To prawdopodobnie 1 z 10 najdoskonalszych i najwybitniejszych filmów wszechczasów!!
A już na pewno najlepsza i najbardziej perfekcyjna adaptacja powieści w historii kina! Ten film po prostu zachwyca i urzeka. Trzeba być wielkim artystą i wizjonerem kina żeby nakręcić takie dzieło, mówię oczywiście o reżyserze, który dzięki temu filmowi wszedł do grona najlepszych reżyserów świata. Tutaj każda scena jest czystą perfekcją, a scena na placu, gdzie miała się odbyć egzekucja jest jedną z najbardziej oryginalnych, niesamowitych i poruszających scen jakie kiedykolwiek nakręcono.
Tym co sprawiło, że ta adaptacja stała się arcydziełem jest niepowtarzalny, pełen odczuwalnego zagrożenia nastrój i klimat produkcji, który budują 4 elementy: Sposób prowadzenia narracji. Mistrzowska liryczna pełna niepokoju muzyka. Aktorstwo, w tym wybitna kreacja Bena. I na końcu zdjęcia, scenografia i montaż.
Nikt nigdy w kinie nie przedstawił portretu seryjnego mordercy w tak romantycznym, artystycznym i pełnym pasji ujęciu.

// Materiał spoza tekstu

Lemma sysStep_wakeable s s' : sysStep s s' -> wakeable s -> wakeable s'.
Proof.
  destruct 1 as [s i w Hi|s o Ho|s i l w Hl Hpc Hr|s i l ok Hl Hpc|s i l Hl Hpc|s i l w o Hl Hpc Hd
    |s i l t now Hl Hpc|s i l t now Hl Hpc|s i l t Hl Hpc|s i l t Hl Hpc|s i l t Hl Hpc|s i l Hl Hpc
    |s i l ord Hl Hpc Ho]; intros Hw.
  - apply (wakeable_signal s); [done|apply keepsSignal_refl|]. intros (j & l & Hj & Hpc).
    exists j, l. cbn. rewrite lookup_insert_ne by congruence. done.
  - apply (wakeable_signal s); [done|by apply outside_signal|by intros (j & l & ?); exists j, l].
  - intros _. right. apply awake_here; auto.
  - intros _. right. apply awake_here; [done|]. destruct ok; auto.
  - intros _. left. cbn. by world.
  - intros Hne. left. cbn in *. by eapply Dequeue_signal.
  - apply (wakeable_signal s); [done|apply withTask_signal|].
    apply awake_elsewhere; rewrite ?Hpc; done.
  - apply (wakeable_signal s); [done|apply withTask_signal|].
    apply awake_elsewhere; rewrite ?Hpc; done.
  - apply (wakeable_signal s); [done|apply keepsSignal_refl|].
    apply awake_elsewhere; rewrite ?Hpc; done.
  - apply (wakeable_signal s); [done|apply withTask_signal|].
    apply awake_elsewhere; rewrite ?Hpc; done.
  - intros _. left. cbn. unfold Enqueue. by world.
  - apply (wakeable_signal s); [done|apply keepsSignal_refl|].
    apply awake_elsewhere; rewrite ?Hpc; done.
  - apply (wakeable_signal s); [done|apply RequeueFromWorker_signal|].
    apply awake_elsewhere; rewrite ?Hpc; done.
Qed.

(** A loop that can take the next step towards a dispatch: it waits at its
    [select] with a notification, or it is awake. *)

Definition ready (s : System) (i : streamId) : Prop :=
  exists l, sLoops s !! i = Some l /\
    ((lpPC l = AtSelect /\ notify (sched (sWorld s)) = true) \/
     lpPC l = Signalled \/ lpPC l = Refused \/ lpPC l = MayDequeue).

(** ** Properties *)

(** Claim C3: no wakeup is lost. However the loops, the report handlers, the
    tickers and the submissions interleave, connections and disconnections
    included, whenever a task is queued the notification is set or some loop has
    taken it and will dequeue or pass it on; so as long as some loop is at its
    [select], a loop can step towards dispatching. *)
Theorem no_lost_wakeup (m : Mem) (timeout : Duration) (s : System)
  (H : rtc sysStep (initial m timeout) s) (Hq : queue (sched (sWorld s)) <> []) :
  (notify (sched (sWorld s)) = true \/ awake s) /\
  (forall i l, sLoops s !! i = Some l -> lpPC l = AtSelect -> exists j, ready s j).
Proof.
  assert (wakeable s) as Hw.
  { assert (wakeable (initial m timeout)) as H0 by (intros Hne; done).
    revert H0. clear Hq. induction H as [s|s1 s2 s3 Hs _ IH]; [done|]. intros H0.
    by apply IH, (sysStep_wakeable s1). }
  specialize (Hw Hq). split; [done|]. intros i l Hi Hpc. destruct Hw as [Hn|(j & l' & Hj & Hpc')].
  - exists i, l. auto.
  - exists j, l'. auto.
Qed.

Lemma no_lost_wakeup_witness :
  let s := mkSystem demoQueued {[1%positive := mkLoop "w1" AtSelect]} in
  notify (sched (sWorld s)) = true \/ awake s.
Proof.
  intros s.
  destruct (no_lost_wakeup demoMem (300 * Second) s) as [H _]; [| |exact H].
  - apply (rtc_l _ _ (mkSystem (opStep (OpEnqueue 1) (mkWorld demoMem (NewScheduler (300 * Second)))) ∅)).
    { exact (step_outside (initial demoMem (300 * Second)) (OpEnqueue 1) eq_refl). }
    eapply rtc_l; [exact (step_outside _ (OpEnqueue 2) eq_refl)|].
    eapply rtc_l; [exact (step_outside _ (OpEnqueue 3) eq_refl)|].
    eapply rtc_l; [exact (step_outside _ (OpEnqueue 4) eq_refl)|].
    eapply rtc_l; [apply (step_open _ 1 "w1"); reflexivity|]. apply rtc_refl.
  - intros E. apply (f_equal length) in E. vm_compute in E. discriminate.
Defined.

(** A worker whose breaker refuses may take back the signal that it raised
    for the others: with a notification pending, receiving it, being refused and
    raising it again is a cycle that leaves the system as it was, for as long as the
    breaker refuses and whether or not any task is queued. *)
Theorem refused_loop_spins (s : System) (i : streamId) (l : Loop)
  (Hl : sLoops s !! i = Some l) (Hpc : lpPC l = AtSelect) (Hn : notify (sched (sWorld s)) = true) :
  exists s1 s2, sysStep s s1 /\ sysStep s1 s2 /\ sysStep s2 s /\
    (forall l1, sLoops s1 !! i = Some l1 -> lpPC l1 = Signalled) /\
    (forall l2, sLoops s2 !! i = Some l2 -> lpPC l2 = Refused).
Proof.
  set (w1 := withSched (fun k => k <| notify := false |>) (sWorld s)).
  set (s1 := mkSystem w1 (setPC i Signalled l s)). set (l1 := mkLoop (lpWorker l) Signalled).
  assert (sLoops s1 !! i = Some l1) as H1 by apply lookup_insert_eq.
  set (s2 := mkSystem w1 (setPC i Refused l1 s1)). set (l2 := mkLoop (lpWorker l) Refused).
  assert (sLoops s2 !! i = Some l2) as H2 by apply lookup_insert_eq.
  exists s1, s2. split; [|split; [|split; [|split]]].
  - apply (step_receive s i l); [done..|]. unfold receiveNotify. by rewrite Hn.
  - exact (step_allow s1 i l1 false H1 eq_refl).
  - assert (mkSystem (Notify (sWorld s2)) (setPC i AtSelect l2 s2) = s) as E;
      [|pose proof (step_renotify s2 i l2 H2 eq_refl) as Hst; by rewrite E in Hst].
    subst s2 l2 s1 l1 w1. unfold setPC. destruct s as [w loops], l as [wid pc]. cbn in *. subst pc. f_equal.
    + destruct w as [m [ ]]. cbn in *. by subst.
    + rewrite !insert_insert_eq. by apply insert_id.
  - intros l' E. rewrite H1 in E. by injection E as <-.
  - intros l' E. rewrite H2 in E. by injection E as <-.
Qed.

Lemma refused_loop_spins_witness :
  let s := mkSystem (mkWorld demoMem ((NewScheduler (300 * Second)) <| notify := true |>)) {[1%positive := mkLoop "w1" AtSelect]} in
  queue (sched (sWorld s)) = [] /\ exists s1, sysStep s s1 /\ s1 <> s.
Proof.
  intros s. split; [reflexivity|].
  destruct (refused_loop_spins s 1 (mkLoop "w1" AtSelect)) as (s1 & s2 & H1 & _ & _ & Hs & _); [reflexivity..|].
  exists s1. split; [exact H1|]. intros ->. discriminate (Hs (mkLoop "w1" AtSelect) eq_refl).
Defined.

(** ** The rounds of the node service

    [NodeServer] runs a round, and the cleanup, in one piece. *)

Section rounds.
Context {S : Type} `{TaskStore S}.
Implicit Types n : Node S.

(** The loop [i] of the worker [wid] at [pc], next to the others. *)
Definition at_ (loops : gmap streamId Loop) (i : streamId) (wid : string) (w : World) (pc : PC) : System :=
  mkSystem w (<[i := mkLoop wid pc]> loops).

Lemma at_steps loops i wid w pc w' pc' s' :
  (forall s, s = at_ loops i wid w pc -> sLoops s !! i = Some (mkLoop wid pc) ->
     sysStep s (mkSystem w' (setPC i pc' (mkLoop wid pc) s))) ->
  rtc sysStep (at_ loops i wid w' pc') s' -> rtc sysStep (at_ loops i wid w pc) s'.
Proof.
  intros Hs Hr. eapply rtc_l; [|exact Hr]. specialize (Hs _ eq_refl (lookup_insert_eq _ _ _)).
  unfold at_, setPC in *. cbn [sLoops lpWorker] in Hs. by rewrite insert_insert_eq in Hs.
Qed.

Choć całkowicie zgodzę się, że film buduje genialnie nastrój grozy, także sama kreacja bohatera (o którym prawie nic nie wiadomo) jest mistrzowsko oparta na maleńkich detalach. Muzyka, zdjęcia, to wszystko działa perfekcyjnie. Nie zmienia to jednak faktu, że Pachnidło jest skomponowane, niczym perfumy, z 3 części i tylko jedno działa. Początek. Wprowadzenie postaci, jego rozumienia i pojmowania świata, przedstawienie wizji rzeczywistości nie obiektów lecz zapachów. Jednak następująca po nich nuta obsesyjnego psychopatycznego mordercy juz psuje całość. Czemu? Jak? Na to film nie odpowiada. Główny bohater zmienia się w robocopa, niepowstrzymanego i jednotorowego. A ostatnia zaś nuta, ta która trwa, która przesyca wszystko i zostawia wspomnienia to: wtf. Co - to - ma - być? Wspomniana scena na placu to punkt kulminacyjny tego odczucia. Ja poczułem się jakby ktoś mi właśnie wrzucił szczura do zupy. Oto genialnie opowiedziana historia człowieka widzącego świat zupełnie inaczej, może bezdusznie zmienia się w film fantasy. Brakowało Aragorna wjeżdżającego konno do miasta.
Oczywiście domyślam się że książka właśnie tak się kończyła, jednak nie mogę dać filmowi 10 jeśli jedyne co pozostaje po nim w umyśle, to "co ćpali ci ludzie?" A powinno być "cóż za geniusz to stworzył..."
zagdzam sie z toba. i h z tymi co go zle oceniaja bo film jest doskonaly i jedyny w swym rodzaju!